### Source data
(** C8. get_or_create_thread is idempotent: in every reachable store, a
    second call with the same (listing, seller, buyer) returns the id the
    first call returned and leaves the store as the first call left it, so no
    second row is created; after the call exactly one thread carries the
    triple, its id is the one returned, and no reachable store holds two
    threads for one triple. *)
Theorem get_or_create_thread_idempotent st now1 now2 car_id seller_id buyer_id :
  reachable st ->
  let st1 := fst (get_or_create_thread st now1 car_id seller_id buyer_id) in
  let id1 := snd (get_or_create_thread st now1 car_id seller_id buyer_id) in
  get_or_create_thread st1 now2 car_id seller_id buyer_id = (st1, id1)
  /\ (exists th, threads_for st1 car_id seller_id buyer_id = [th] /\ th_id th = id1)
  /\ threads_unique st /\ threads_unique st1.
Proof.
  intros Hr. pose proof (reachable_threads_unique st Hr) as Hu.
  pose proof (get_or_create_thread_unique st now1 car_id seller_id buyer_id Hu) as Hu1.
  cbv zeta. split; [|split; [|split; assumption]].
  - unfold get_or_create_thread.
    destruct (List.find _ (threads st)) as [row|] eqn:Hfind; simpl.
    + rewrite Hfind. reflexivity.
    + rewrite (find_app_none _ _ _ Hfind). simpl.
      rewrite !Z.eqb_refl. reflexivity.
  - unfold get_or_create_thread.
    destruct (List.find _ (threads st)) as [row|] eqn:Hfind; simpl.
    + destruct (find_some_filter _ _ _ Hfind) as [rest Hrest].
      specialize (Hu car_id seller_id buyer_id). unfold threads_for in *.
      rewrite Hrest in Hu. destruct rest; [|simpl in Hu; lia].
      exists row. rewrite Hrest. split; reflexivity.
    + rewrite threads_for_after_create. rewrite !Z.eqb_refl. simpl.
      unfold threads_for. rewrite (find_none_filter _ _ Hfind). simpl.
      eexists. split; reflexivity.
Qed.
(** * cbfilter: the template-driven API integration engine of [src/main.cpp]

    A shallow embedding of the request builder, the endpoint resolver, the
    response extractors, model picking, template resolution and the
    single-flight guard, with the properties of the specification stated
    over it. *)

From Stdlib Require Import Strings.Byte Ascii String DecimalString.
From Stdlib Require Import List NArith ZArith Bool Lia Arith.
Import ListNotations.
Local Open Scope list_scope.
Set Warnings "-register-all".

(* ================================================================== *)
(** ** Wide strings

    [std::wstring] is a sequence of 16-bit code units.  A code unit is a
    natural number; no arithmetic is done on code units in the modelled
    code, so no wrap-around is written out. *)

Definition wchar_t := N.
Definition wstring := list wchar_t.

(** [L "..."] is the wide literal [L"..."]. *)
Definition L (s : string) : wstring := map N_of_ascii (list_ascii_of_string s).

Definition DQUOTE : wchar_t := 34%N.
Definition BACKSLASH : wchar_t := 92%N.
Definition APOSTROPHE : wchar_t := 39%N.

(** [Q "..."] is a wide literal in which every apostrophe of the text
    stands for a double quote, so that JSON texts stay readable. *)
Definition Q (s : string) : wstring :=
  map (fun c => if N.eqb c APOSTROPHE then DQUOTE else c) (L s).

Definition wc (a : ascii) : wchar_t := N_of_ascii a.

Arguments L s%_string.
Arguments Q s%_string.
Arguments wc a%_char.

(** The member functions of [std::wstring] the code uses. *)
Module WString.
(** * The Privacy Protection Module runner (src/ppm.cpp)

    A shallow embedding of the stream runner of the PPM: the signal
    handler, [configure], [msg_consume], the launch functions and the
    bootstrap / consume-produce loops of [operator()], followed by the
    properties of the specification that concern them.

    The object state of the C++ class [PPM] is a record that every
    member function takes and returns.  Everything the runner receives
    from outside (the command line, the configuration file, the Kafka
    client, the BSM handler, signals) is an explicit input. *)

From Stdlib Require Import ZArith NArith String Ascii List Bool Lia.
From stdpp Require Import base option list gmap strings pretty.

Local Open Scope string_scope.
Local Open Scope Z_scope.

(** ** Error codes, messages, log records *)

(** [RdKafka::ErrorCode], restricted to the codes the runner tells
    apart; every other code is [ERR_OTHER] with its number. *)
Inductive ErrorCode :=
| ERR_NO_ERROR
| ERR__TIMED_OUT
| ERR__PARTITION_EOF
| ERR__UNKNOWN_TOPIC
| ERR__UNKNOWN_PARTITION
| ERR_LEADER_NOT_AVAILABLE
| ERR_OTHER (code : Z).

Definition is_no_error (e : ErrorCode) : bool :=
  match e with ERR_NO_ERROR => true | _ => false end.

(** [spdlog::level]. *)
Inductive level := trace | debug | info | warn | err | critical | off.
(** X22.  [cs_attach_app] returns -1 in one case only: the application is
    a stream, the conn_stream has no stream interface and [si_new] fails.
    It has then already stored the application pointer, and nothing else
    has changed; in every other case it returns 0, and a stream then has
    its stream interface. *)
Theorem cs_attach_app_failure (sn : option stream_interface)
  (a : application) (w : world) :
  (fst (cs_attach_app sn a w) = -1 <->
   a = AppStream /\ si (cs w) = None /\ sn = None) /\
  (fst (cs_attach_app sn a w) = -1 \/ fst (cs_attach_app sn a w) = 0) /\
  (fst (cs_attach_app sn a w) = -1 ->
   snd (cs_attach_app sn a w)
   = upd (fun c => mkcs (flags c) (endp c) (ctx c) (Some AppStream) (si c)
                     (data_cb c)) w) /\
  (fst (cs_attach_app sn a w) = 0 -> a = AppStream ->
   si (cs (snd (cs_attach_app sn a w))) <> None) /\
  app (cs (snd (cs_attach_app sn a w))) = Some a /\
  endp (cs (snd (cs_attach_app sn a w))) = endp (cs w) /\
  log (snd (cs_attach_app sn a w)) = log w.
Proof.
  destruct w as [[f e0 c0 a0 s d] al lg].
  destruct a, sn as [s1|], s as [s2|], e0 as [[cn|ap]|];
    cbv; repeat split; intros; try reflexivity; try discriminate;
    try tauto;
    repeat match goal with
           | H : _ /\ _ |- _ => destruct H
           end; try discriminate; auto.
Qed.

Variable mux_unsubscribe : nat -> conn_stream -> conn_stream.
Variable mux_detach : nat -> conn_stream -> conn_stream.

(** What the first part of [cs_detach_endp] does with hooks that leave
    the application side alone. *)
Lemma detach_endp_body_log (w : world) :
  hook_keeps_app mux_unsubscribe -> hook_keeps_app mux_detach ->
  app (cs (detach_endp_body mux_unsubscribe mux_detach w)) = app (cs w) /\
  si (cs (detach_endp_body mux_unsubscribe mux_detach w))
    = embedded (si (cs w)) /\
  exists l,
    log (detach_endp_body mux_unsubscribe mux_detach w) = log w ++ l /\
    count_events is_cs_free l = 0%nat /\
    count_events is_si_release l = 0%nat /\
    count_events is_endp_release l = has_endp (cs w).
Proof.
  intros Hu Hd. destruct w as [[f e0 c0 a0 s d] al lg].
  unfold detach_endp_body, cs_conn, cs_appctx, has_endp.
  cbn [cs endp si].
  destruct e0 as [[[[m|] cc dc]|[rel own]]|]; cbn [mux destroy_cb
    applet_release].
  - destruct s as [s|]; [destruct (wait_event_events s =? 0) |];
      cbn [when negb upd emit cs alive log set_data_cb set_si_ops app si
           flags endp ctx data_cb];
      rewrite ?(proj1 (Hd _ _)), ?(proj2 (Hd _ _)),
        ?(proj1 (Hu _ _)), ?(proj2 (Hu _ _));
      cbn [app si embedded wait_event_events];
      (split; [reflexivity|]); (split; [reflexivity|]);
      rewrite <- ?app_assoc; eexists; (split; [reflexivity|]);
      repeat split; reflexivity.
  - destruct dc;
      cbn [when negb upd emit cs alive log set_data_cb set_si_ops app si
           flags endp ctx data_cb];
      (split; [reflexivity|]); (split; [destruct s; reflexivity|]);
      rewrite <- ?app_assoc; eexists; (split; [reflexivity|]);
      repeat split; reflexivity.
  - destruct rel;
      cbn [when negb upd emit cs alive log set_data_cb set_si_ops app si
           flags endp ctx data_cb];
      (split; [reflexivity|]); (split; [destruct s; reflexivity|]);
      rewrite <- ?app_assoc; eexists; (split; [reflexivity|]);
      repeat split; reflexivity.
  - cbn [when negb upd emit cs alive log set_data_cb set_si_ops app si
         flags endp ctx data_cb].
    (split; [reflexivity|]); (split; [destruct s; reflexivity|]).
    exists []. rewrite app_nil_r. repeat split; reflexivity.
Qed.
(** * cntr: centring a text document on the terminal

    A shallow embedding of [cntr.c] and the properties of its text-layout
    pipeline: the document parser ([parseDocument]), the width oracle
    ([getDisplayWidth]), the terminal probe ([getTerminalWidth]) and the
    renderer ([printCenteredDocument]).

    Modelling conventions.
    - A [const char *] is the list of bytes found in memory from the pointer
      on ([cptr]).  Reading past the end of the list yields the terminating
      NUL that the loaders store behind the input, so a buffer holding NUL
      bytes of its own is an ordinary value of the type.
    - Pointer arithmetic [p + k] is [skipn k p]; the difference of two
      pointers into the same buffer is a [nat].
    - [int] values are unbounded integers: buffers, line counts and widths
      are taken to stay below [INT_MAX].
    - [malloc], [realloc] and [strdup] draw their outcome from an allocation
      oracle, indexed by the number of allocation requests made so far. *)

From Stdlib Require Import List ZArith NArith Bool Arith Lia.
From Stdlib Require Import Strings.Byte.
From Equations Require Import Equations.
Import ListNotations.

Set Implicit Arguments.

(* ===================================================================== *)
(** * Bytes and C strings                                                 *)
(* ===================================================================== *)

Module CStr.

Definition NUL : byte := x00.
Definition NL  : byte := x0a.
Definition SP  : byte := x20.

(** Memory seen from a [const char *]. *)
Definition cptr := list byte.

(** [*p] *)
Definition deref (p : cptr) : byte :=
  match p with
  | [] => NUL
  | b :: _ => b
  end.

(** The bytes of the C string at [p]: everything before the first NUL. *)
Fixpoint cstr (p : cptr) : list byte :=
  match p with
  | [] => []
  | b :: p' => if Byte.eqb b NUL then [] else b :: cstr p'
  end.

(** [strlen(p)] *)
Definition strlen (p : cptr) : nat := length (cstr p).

### Assignment
Reprint exactly the lines above that start at the one with "repeat match goal with" and end at the one with "hook_keeps_app mux_unsubscribe ->", keeping both and adding none.

### Exercise output
    repeat match goal with
           | H : _ /\ _ |- _ => destruct H
           end; try discriminate; auto.
Qed.

Variable mux_unsubscribe : nat -> conn_stream -> conn_stream.
Variable mux_detach : nat -> conn_stream -> conn_stream.

(** What the first part of [cs_detach_endp] does with hooks that leave
    the application side alone. *)
Lemma detach_endp_body_log (w : world) :
  hook_keeps_app mux_unsubscribe -> hook_keeps_app mux_detach ->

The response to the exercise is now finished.